TO DO:
In the entries below, find the line with "evm_tokens : gmap string token_row;" and the line with "UPDATE_evm_tokens_SET_protocol_NULL_WHERE_identifier : statement". Return those two lines and all lines between them, exactly.

DATASET RECORDS:
(** * The globaldb v7 -> v8 upgrade of rotki, verified

    Source: [rotkehlchen/globaldb/upgrades/v7_v8.py].

    The upgrade clears the [protocol] column of a fixed list of EVM tokens
    that were flagged as spam by mistake, and records each of them in
    [general_cache] under the key [SPAM_ASSET_FALSE_POSITIVE].

    The Python code talks to three collaborators: the SQLite store (through
    a cursor), the clock ([ts_now]) and the logger (through the
    [enter_exit_debug_log] decorator). They are embedded as one explicit
    [world] that every function threads through a state-and-error monad. *)

From stdpp Require Import gmap strings list fin_maps.

Local Open Scope string_scope.
Local Open Scope Z_scope.

(** ** Data model *)

(** A value stored in a column that the upgrade never looks at. *)
Inductive sql_value :=
| SqlNull
| SqlInteger (n : Z)
| SqlText (s : string).

#[global] Instance sql_value_eq_dec : EqDecision sql_value.
Proof. solve_decision. Defined.

(** A row of [evm_tokens], without its [identifier]. The upgrade names two
    columns, [identifier] and [protocol]; every other column is carried
    along in [other_columns]. [protocol = None] is SQL NULL. *)
Record token_row := TokenRow {
  protocol : option string;
  other_columns : list sql_value
}.

#[global] Instance token_row_eq_dec : EqDecision token_row.
Proof. solve_decision. Defined.

(** The store. [evm_tokens] is keyed by [identifier]; [general_cache] is
    keyed by the pair [(key, value)] and holds [last_queried_ts];
    [other_tables] maps the name of every other table to its rows.

    Modelled from the spec: the schema (the CREATE TABLE statements) is not
    part of this file. The spec speaks of "an update keyed by an identifier
    column" and of "insert if absent" for the cache rows of each identifier,
    so the identifier is the key of [evm_tokens] and the pair (key, value)
    is the key of [general_cache]. *)
Record database := Database {
  evm_tokens : gmap string token_row;
  general_cache : gmap (string * string) Z;
  other_tables : gmap string (list (list sql_value))
}.

(** Errors the store can raise (the exception classes of the driver). *)
Inductive store_error :=
| OperationalError (msg : string)
| IntegrityError (msg : string)
| DatabaseError (msg : string).

#[global] Instance store_error_eq_dec : EqDecision store_error.
Proof. solve_decision. Defined.

(** The two SQL statements of the upgrade, indexed by the type of the
    parameter tuple they bind. *)
Inductive statement : Type -> Type :=
| UPDATE_evm_tokens_SET_protocol_NULL_WHERE_identifier : statement string
| INSERT_OR_IGNORE_INTO_general_cache : statement (string * string * Z).

(** What an observer of the collaborators sees, in order. *)
Inductive event :=
| EvBegin
| EvCommit
| EvRollback
| EvUpdate (identifier : string)
| EvInsert (key value : string) (last_queried_ts : Z)
| EvTsNow (ts : Z).

(** The world outside the Python code.
    - [db]: the store as the connection sees it;
    - [clock], [clock_reads]: the reading the clock gives at its k-th
      consultation, and how many times it has been consulted;
    - [faults]: what the store will do to the next statements, one entry per
      statement ([Some e]: raise [e]; [None] or no entry: run it);
    - [trace]: the statements, clock readings and transaction marks so far;
    - [log]: the debug log. *)
Record world := World {
  db : database;
  clock : nat -> Z;
  clock_reads : nat;
  faults : list (option store_error);
  trace : list event;
  log : list string
}.

Definition set_db (d : database) (w : world) : world :=
  World d (clock w) (clock_reads w) (faults w) (trace w) (log w).

Definition set_faults (fs : list (option store_error)) (w : world) : world :=
  World (db w) (clock w) (clock_reads w) fs (trace w) (log w).

Definition record (ev : event) (w : world) : world :=
  World (db w) (clock w) (clock_reads w) (faults w) (trace w ++ [ev]) (log w).

Definition tick (w : world) : world :=
  World (db w) (clock w) (S (clock_reads w)) (faults w) (trace w) (log w).

Definition add_log (line : string) (w : world) : world :=
  World (db w) (clock w) (clock_reads w) (faults w) (trace w) (log w ++ [line]).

EXERCISE SOLUTION:
  evm_tokens : gmap string token_row;
  general_cache : gmap (string * string) Z;
  other_tables : gmap string (list (list sql_value))
}.

(** Errors the store can raise (the exception classes of the driver). *)
Inductive store_error :=
| OperationalError (msg : string)
| IntegrityError (msg : string)
| DatabaseError (msg : string).

#[global] Instance store_error_eq_dec : EqDecision store_error.
Proof. solve_decision. Defined.

(** The two SQL statements of the upgrade, indexed by the type of the
    parameter tuple they bind. *)
Inductive statement : Type -> Type :=
| UPDATE_evm_tokens_SET_protocol_NULL_WHERE_identifier : statement string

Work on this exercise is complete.